I know of no law that forbids the use of software without authorization. It is not an infringement of copyright law to run a program, period. No license is necessary to use any software, free or proprietary (which is why copyright licenses like the GNU GPL come into play only when modifying or distributing so-licensed programs, not when running them). "End User License Agreements" (or "End User Contracts" as I prefer to call them) have little to nothing to do with copyright law and give the agreeing party (the user) no rights to copyrighted software.

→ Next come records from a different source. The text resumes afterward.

(** C17: Against the admin API of a gateway that runs with the harness's configuration and whose
    database is up, [AddBackend] ends without an error and without waiting: the request to
    register the backend passes authentication and roles and stores exactly that backend,
    and the first look at the list of all backends shows it. *)
Theorem added_backend_visible h port name group fake s x cl st :
  AdminURL h = local_url port → rep (ad_store s) st → up → Forall shown_plainly (st_backends st) →
  wf_json (backend_body name group fake) = true → Z.of_nat (String.length (print_json (backend_body name group fake))) < 2 ^ 20 →
  ∃ s', AddBackend took (http (local_addr port)) h name group fake (mkTB (s, x) cl) = (Ok tt, mkTB (s', x) cl)
    ∧ rep (ad_store s') (st_upsert (kept_backend round (Persistence.mkBackend name fake "" group true (en_now env) (en_now env))) st).
Proof using All.
  intros Hh Hr Hup Hpl Hw Hlen. unfold AddBackend. rewrite Hh.
  destruct (posted_backend port name group fake s x st Hr Hup Hw Hlen) as (resp & s1 & Hp & Hst & Hr1).
  set (b := kept_backend _ _) in *.
  assert (Hpl1 : Forall shown_plainly (st_backends (st_upsert b st))) by (by apply upsert_plainly).
  destruct (visible_listed port name s1 x _ Hr1 Hup Hpl1) as (s2 & Hv & Hr2).
  assert (Hin : existsb (λ b, b_Name b =?s name) (st_backends (st_upsert b st)) = true).
  { destruct (upsert_finds b st) as (b' & Hin & Hs). apply existsb_exists. exists b'. split; [by apply list_elem_of_In|].
    apply seqb_eq. apply Hs. }
  rewrite Hin in Hv. exists s2. split; [|done].
  change (AdminClient (http (local_addr port)) "") with (http (local_addr port) (30 * Second)) in *.
  unfold mbind, T_bind, TestTB.lift, await, call. cbn [tb_world tb_cleanups]. rewrite Hp. cbn beta iota. rewrite Hst.
  change (negb (200 =? 200)) with false. cbn beta iota. unfold mbind, T_bind. cbn [tb_world tb_cleanups].
  unfold turns. rewrite (poll_before_first took _ _ _ _ _ _ _ Hv) by done. done.
Qed.
End listener.

Module HarnessApiDemo.
Definition config : harnessConfig := set_endpoints 40001 40002 "host=localhost" (apply_options [WithMetricsDisabled]).
Definition env : api_env :=
  mkApiEnv (Auth (wanted config)) (λ p s, Some ((p =?s ".*") || (p =?s s))) (λ _ _, "") id (λ _, "0") true true false [] 0 500000000000.
Definition route (r : request) : option registration :=
  find_first (λ reg, static_pattern (reg_pattern reg) && (reg_method reg =?s req_method r) && (reg_pattern reg =?s url_path (req_url r)))
    (buildRouter None).
#[global] Instance route_mux : ChiMux (buildRouter None) route.
Proof.
  intros reg r Hin Hst Hm Hp. unfold route. rewrite Hm, Hp. apply list_elem_of_In in Hin. vm_compute in Hin.
  repeat destruct Hin as [<- | Hin]; (reflexivity || (vm_compute in Hst; discriminate Hst) || destruct Hin).
Qed.
Definition h : Harness := mkHarness (local_url 40001) (local_url 40002) config 0 "/tmp/trino-goway".
End HarnessApiDemo.

Lemma added_backend_visible_witness :
  let e := StoreDemo.eng "postgres" in let env := HarnessApiDemo.env in
  ∃ s', AddBackend (λ _, 0)
          (admin_http (H := dao_ops e) env AdminAuth.Demo.verify (λ _ _, true) AdminAuth.Demo.Do None (λ _, (None, None)) None (λ _ _ _, NotFound)
             (λ _, NotFound) HarnessApiDemo.route "127.0.0.1:50000" (mkCallError "refused" false) "127.0.0.1:40002")
          HarnessApiDemo.h "b3" "etl" "http://127.0.0.1:41000" (mkTB (ApiDemo.state, tt) []) = (Ok tt, mkTB (s', tt) [])
    ∧ dao_rep (ad_store s') (st_upsert (kept_backend id (Persistence.mkBackend "b3" "http://127.0.0.1:41000" "" "etl" true (en_now env) (en_now env))) StoreDemo.st).
Proof.
  cbn zeta.
  apply (added_backend_visible (H := dao_ops (StoreDemo.eng "postgres")) HarnessApiDemo.env AdminAuth.Demo.verify (λ _ _, true) AdminAuth.Demo.Do None
    (λ _, (None, None)) None (λ _ _ _, NotFound) (λ _, NotFound) HarnessApiDemo.route "127.0.0.1:50000" (mkCallError "refused" false)
    dao_rep (dao_up (StoreDemo.eng "postgres")) (dao_dates (StoreDemo.eng "postgres")) id
    (StoreSpec0 := dao_spec (StoreDemo.eng "postgres") (or_introl eq_refl)) None HarnessApiDemo.config eq_refl eq_refl eq_refl (λ _, 0)
    HarnessApiDemo.h 40002).
  - reflexivity.
  - apply StoreDemo.db_rep.
  - apply StoreDemo.eng_up.
  - repeat constructor.
  - vm_compute. reflexivity.
  - vm_compute. reflexivity.
Defined.
(* ===== verification/GoldenFiles.v ===== *)
(** * Recordings on disk (WriteGolden and GoldenPath of internal/diffharness/golden.go, the
      record command of cmd/goway-diff-harness)

    Recording writes one file for each scenario, replaying reads them. The disk has
    directories and files, and faults that depend on the path. Of encoding/json's
    indentation it is only used that the file is read back with the same settings and the
    same JSON document; a document that is null is written as the word. *)
From S2P Require Import Prelude GoStrings GoNumeric Json HttpModel Cookie Wire DiffHarness E2EHarness.

#[local] Open Scope Z_scope.

Record disk : Type := mkDisk { d_dirs : gset string; d_files : gmap string string }.

(** What [json.MarshalIndent] and [json.Unmarshal] do with a recording of plain text. *)
Definition plain_golden (g : Golden) : bool :=
  all_ascii (g_Scenario g) && (0 <=? g_StatusCode g) && (g_StatusCode g <? 1000) && (g_Version g =? goldenFileVersion)
  && forallb (λ '(k, vs), all_ascii k && forallb all_ascii vs) (map_to_list (g_Headers g)) && all_ascii (g_Body g) && json_valid (g_Body g).
Class GoldenFormat (marshal : Golden → go_result string) (parse : string → go_result Golden) : Prop :=
  golden_read_back g : plain_golden g = true → ∃ text g',
    marshal g = Ok text ∧ parse (text +:+ nl) = Ok g'
    ∧ g_Version g' = g_Version g ∧ g_Scenario g' = g_Scenario g ∧ g_StatusCode g' = g_StatusCode g ∧ g_Headers g' = g_Headers g
    ∧ unmarshal_ast (g_Body g') = unmarshal_ast (g_Body g) ∧ (unmarshal_ast (g_Body g) = Some JNull → g_Body g' = "null").

Section files.
Context (marshal : Golden → go_result string) (parse : string → go_result Golden).
Context (mkdir_fails write_fails : string → option string).

Definition MkdirAll (dir : string) : ST disk (go_result unit) := λ d,
  match mkdir_fails dir with Some e => (Err e, d) | None => (Ok tt, mkDisk ({[dir]} ∪ d_dirs d) (d_files d)) end.
Definition WriteFile (path data : string) : ST disk (go_result unit) := λ d,
  if negb (bool_decide (path_dir path ∈ d_dirs d)) then (Err "no such file or directory", d) else
  match write_fails path with Some e => (Err e, d) | None => (Ok tt, mkDisk (d_dirs d) (<[path := data]> (d_files d))) end.
Definition ReadFile (path : string) (d : disk) : go_result string :=
  match d_files d !! path with Some data => Ok data | None => Err "no such file or directory" end.
Lemma first_missing_none variables ids :
  (forall y, In y ids -> hasOwnProperty variables y = true) ->
  first_missing variables ids = None.
Proof.
  intros H. unfold first_missing.
  destruct (find (fun x => negb (hasOwnProperty variables x)) ids) as [x |] eqn:Hf;
    [| reflexivity].
  apply find_some in Hf as [Hx1 Hx2]. rewrite (H _ Hx1) in Hx2. discriminate.
Qed.

Section Stages.
Variable P : ParserApi.

(** What is left of [evaluate] once the guards and the validation of
    the binding values have passed. *)
Lemma lib_after_validation src variables :
  is_object variables = true ->
  first_rejected variables = None ->
  SafeEvaluatorLib.evaluate P (VStr src) variables
  = match parser_parse P (SafeEvaluatorLib.restricted_parser P) src with
    | inr msg => (Throw ("Failed to parse expression: " +:+ msg), variables)
    | inl expr =>
        match expr_symbols P expr with
        | inr msg => (Throw ("Failed to analyze expression: " +:+ msg), variables)
        | inl syms =>
            match first_missing variables syms with
            | Some x => (Throw (lib_unknown x), variables)
            | None => wrap_result (expr_evaluate P expr variables)
            end
        end
    end.
Proof.
  intros Ho Hf. unfold SafeEvaluatorLib.evaluate.
  cbn [typeof string_of_value].
  change (String.eqb "string" "string") with true. cbn [negb].
  rewrite (lib_guard_passes _ Ho).
  rewrite lib_validate_loop_find. unfold first_rejected in Hf. rewrite Hf.
  destruct (parser_parse P _ src) as [expr | msg]; [| reflexivity].
  destruct (expr_symbols P expr) as [syms | msg]; [| reflexivity].
  rewrite lib_check_symbols_find.
  destruct (first_missing variables syms); simpl; [reflexivity |].
  unfold wrap_result. destruct (expr_evaluate P expr variables) as [[v | msg] after];
    reflexivity.
Qed.

Lemma se_with_after_validation src variables :
  first_rejected variables = None ->
  SafeEvaluator.evaluate_with P (VStr src) variables
  = match parser_parse P (SafeEvaluator.restricted_parser P) src with
    | inr msg => (Throw ("Failed to parse expression: " +:+ msg), variables)
    | inl expr =>
        match expr_variables P expr with
        | inr msg => (Throw msg, variables)
        | inl ids =>
            match first_missing variables ids with
            | Some x => (Throw (se_unknown x), variables)
            | None => wrap_result (expr_evaluate P expr variables)
            end
        end
    end.
Proof.
  intros Hf. unfold SafeEvaluator.evaluate_with, SafeEvaluator.validateVariables.
  cbn [string_of_value].
  rewrite se_validate_keys_find. unfold first_rejected in Hf. rewrite Hf.
  destruct (parser_parse P _ src) as [expr | msg]; [| reflexivity].
  destruct (expr_variables P expr) as [ids | msg]; [| reflexivity].
  rewrite se_validateIdentifiers_find.
  destruct (first_missing variables ids); simpl; [reflexivity |].
  unfold wrap_result. destruct (expr_evaluate P expr variables) as [[v | msg] after];
    reflexivity.
Qed.
Lemma control_delivery_trig cfg g st st' :
  delivery_trig cfg g st = Some st' -> control st' = control st.
Proof.
  unfold delivery_trig. intros H. crush_opt;
    match goal with
    | H1 : delivery_loop _ _ _ _ _ _ = Some _ |- _ =>
        apply control_delivery_loop in H1; rewrite <- H1; reflexivity
    end.
Qed.

Lemma control_make_file_written_callback cfg m st st' :
  make_file_written_callback cfg m st = Some st' -> control st' = control st.
Proof. unfold make_file_written_callback. intros H. frame_auto H. Qed.

Lemma control_run_trig cfg p st st' :
  run_trig cfg p st = Some st' -> control st' = control st.
Proof.
  destruct p; simpl; intros H;
    eauto using control_receiver_trig, control_stability_trig,
      control_delivery_trig; by injection H as <-.
Qed.

(** ** The wedged state is absorbing *)

Lemma step_control cfg st st' :
  step cfg st st' -> control st' = control st ∨ st' = wedge cfg st.
Proof.
  destruct 1 as [? ? ? ? ? ? ? st r st' H | g st b st' H | ok st b st' H
                 | ? ? ? st st' H | ? ? st st' H | ? ? ? st st' _ H
                 | ? p st st' _ _ _ H | m st st' H | t' st H | st];
    eauto using control_get_sendbuffer_ptr, control_send,
      control_send_loop_turn, control_rdmc_incoming_message,
      control_fill_receive, control_rdmc_receive_handler, control_run_trig,
      control_make_file_written_callback.
  left. unfold control. simpl. destruct H as (_ & _ & _ & _ & _ & _ & ->).
  reflexivity.
Qed.

Lemma step_keeps_wedged cfg st st' :
  step cfg st st' -> thread_shutdown st = true -> control st' = control st.
Proof.
  intros Hs Hw. destruct (step_control _ _ _ Hs) as [H | ->]; [done|].
  by rewrite wedge_when_wedged.
Qed.
(** C5, as stated, fails: in the table mode with the table [Audit], which
    has no identifier column, the second-table step is reached, there is
    no joinable table, and the run ends in [IndexError]. *)
Lemma empty_joinable_raises_index_error :
  let p := mkPicks 3 0 0 0 0 0 in
  selectbox (unique String.eqb (map Table audited_df)) (pick_table p)
  = Some "Audit"
  /\ narrow audited_df TableName p = Ok (mkSelection (Some (Some "Audit")) [] [])
  /\ resolve audited_df TableName p = Raised "IndexError"
  /\ resolve audited_df TableName p <> Raised "NoJoinableTable".
Proof. repeat split; discriminate. Qed.

(** C5, amended: when the second-table step is reached in the table or
    the column mode and there is no joinable table, the second-table
    widget has no option and gives [None], the candidates narrow to the
    empty frame, and no relationship is resolved: the run ends in the
    [IndexError] of the row lookup; no dedicated error is raised. *)
Theorem empty_joinable_no_relationship (df : list ColumnRecord)
  (filter_type : FilterType) (p : Picks) (sel : Selection) :
  filter_type <> FilterNone ->
  narrow df filter_type p = Ok sel ->
  joinable_tables sel = [] ->
  (forall index, selectbox (joinable_tables sel) index = None)
  /\ filtered_connections sel = []
  /\ resolve df filter_type p = Raised "IndexError"
  /\ run df filter_type p = Raised "IndexError".
Proof.
  intros Hmode Hsel Hjoin.
  destruct (narrow_filtering_inv df filter_type p sel Hmode Hsel)
    as (table & narrowed & _ & Hj & Hf).
  rewrite Hjoin in Hj. symmetry in Hj. apply to_tables_nil_iff in Hj.
  rewrite Hj in Hf. simpl in Hf.
  assert (Hres : resolve df filter_type p = Raised "IndexError").
  { rewrite (resolve_filtering df filter_type p sel Hmode Hsel).
    unfold select_relationship. rewrite Hf. reflexivity. }
  repeat split.
  - intros index. now rewrite Hjoin.
  - assumption.
  - assumption.
  - unfold run. now rewrite Hres.
Qed.

Lemma empty_joinable_no_relationship_witness :
  let p := mkPicks 0 0 2 0 0 0 in
  let df := (audited_df ++ [ mkColumnRecord "Audit" "AuditID" uid ])%list in
  let sel := mkSelection None [] [] in
  (ColumnName <> FilterNone
   /\ narrow df ColumnName p = Ok sel
   /\ joinable_tables sel = [])
  /\ resolve df ColumnName p = Raised "IndexError".
Proof.
  intros p df sel.
  assert (Hmode : ColumnName <> FilterNone) by discriminate.
  assert (Hsel : narrow df ColumnName p = Ok sel) by reflexivity.
  assert (Hjoin : joinable_tables sel = []) by reflexivity.
  split; [auto|].
  exact (proj1 (proj2 (proj2
           (empty_joinable_no_relationship df ColumnName p sel Hmode Hsel
              Hjoin)))).
Defined.

(** ** The row lookup *)

Lemma selected_row_head filtered picked r :
  selected_row filtered picked = Ok r ->
  In r filtered /\ picked = Some (display_key r).
Proof.
  unfold selected_row.
  destruct (filter _ filtered) as [|x rest] eqn:E; [discriminate|].
  intros H. injection H as <-.
  assert (Hin : In x (filter (fun row => cell_eqb (display_key row) picked)
                             filtered)) by (rewrite E; simpl; auto).
  apply filter_In in Hin as [Hin Hk]. split; [assumption|].
  destruct picked as [s|]; [|discriminate].
  apply cell_eqb_Some in Hk. now subst.
Qed.

(** The row found is the first candidate carrying the picked key. *)
Lemma selected_row_Ok_iff filtered chosen r :
  selected_row filtered (Some chosen) = Ok r <->
  exists before after,
    filtered = (before ++ r :: after)%list /\
    display_key r = chosen /\
    Forall (fun x => display_key x <> chosen) before.
Proof.
  unfold selected_row. induction filtered as [|x l IH]; simpl.
  - split; [discriminate|]. intros (before & after & H & _).
    destruct before; discriminate.
  - destruct (display_key x =? chosen) eqn:E.
    + apply String.eqb_eq in E. split.
      * intros H. injection H as <-. exists [], l. auto.
      * intros (before & after & H & Hk & Hb).
        destruct before as [|y before]; simpl in H; injection H as <- _.
        -- reflexivity.
        -- inversion Hb; subst. contradiction.
    + apply String.eqb_neq in E. rewrite IH. split.
      * intros (before & after & -> & Hk & Hb).
        exists (x :: before), after. auto.
      * intros (before & after & H & Hk & Hb).
        destruct before as [|y before]; simpl in H; injection H as <- ->.
        -- contradiction.
        -- inversion Hb; subst. exists before, after. auto.
Qed.

Lemma selected_row_Raised filtered picked exn :
  selected_row filtered picked = Raised exn -> exn = "IndexError".
Proof.
  unfold selected_row. destruct (filter _ filtered); [|discriminate].
  intros H. now injection H.
Qed.
(** [getWalletBalance]: a wallet that is not there is written with balance
    0 (a plain [set], outside any transaction) and 0 is returned. *)
Definition getWalletBalance (env : Env) (now : Timestamp) (s : Store)
    (auth : option string) : Result BalanceResponse * Store :=
  match uidOrThrow auth with
  | Throw e => (Throw e, s)
  | Ok uid =>
      let base := getBaseCurrency env in
      match wallets s !! uid with
      | None =>
          (Ok {| br_balance := 0; br_currency := base |},
           {| wallets :=
                <[uid := {| w_uid := Some uid; w_balance := Some 0%float;
                            w_currency := Some base; w_updatedAt := Some now;
                            w_createdAt := Some now |}]> (wallets s);
              transactions := transactions s; rides := rides s;
              businesses := businesses s; orders := orders s;
              drivers_live := drivers_live s |})
      | Some w =>
          (Ok {| br_balance := snap_balance (Some w);
                 br_currency := JS.toUpperCase (JS.str_or (w_currency w) base) |},
           s)
      end
  end.

(** ** Push notifications (Expo) *)

Record PushMessage := {
  pm_to : string;
  pm_sound : string;
  pm_title : string;
  pm_body : string;
  pm_data : list (string * string);
}.

(** The push service: what a [POST] of a batch of messages gives
    ([Some m] when the [fetch] rejects with [m]). *)
Definition PushService := list PushMessage → option string.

Even if copyright law were abolished, these contracts would still apply (unless contract law were also abolished, which would be a bad thing). Users would still be forbidden from studying, modifying, and sharing proprietary programs. Abolition of copyright law would have absolutely no effect on proprietary software, except that non-free programs could swallow up many previously free programs due to the absence of copyleft licenses. Without the advent of either "copyleft contracts" or a law that requires distribution of software in source form, abolition of copyright law would instead be a strong and dangerous blow to free software.
Re: You?
Date: 2012-01-31 05:59 am (UTC)Now, that said, a proprietary software vendor could force you to agree to various terms in exchange for a warranty or support, which would potentially allow proprietary software to survive for a little while in the enterprise world. But for all of us who don't mind voiding software warranties...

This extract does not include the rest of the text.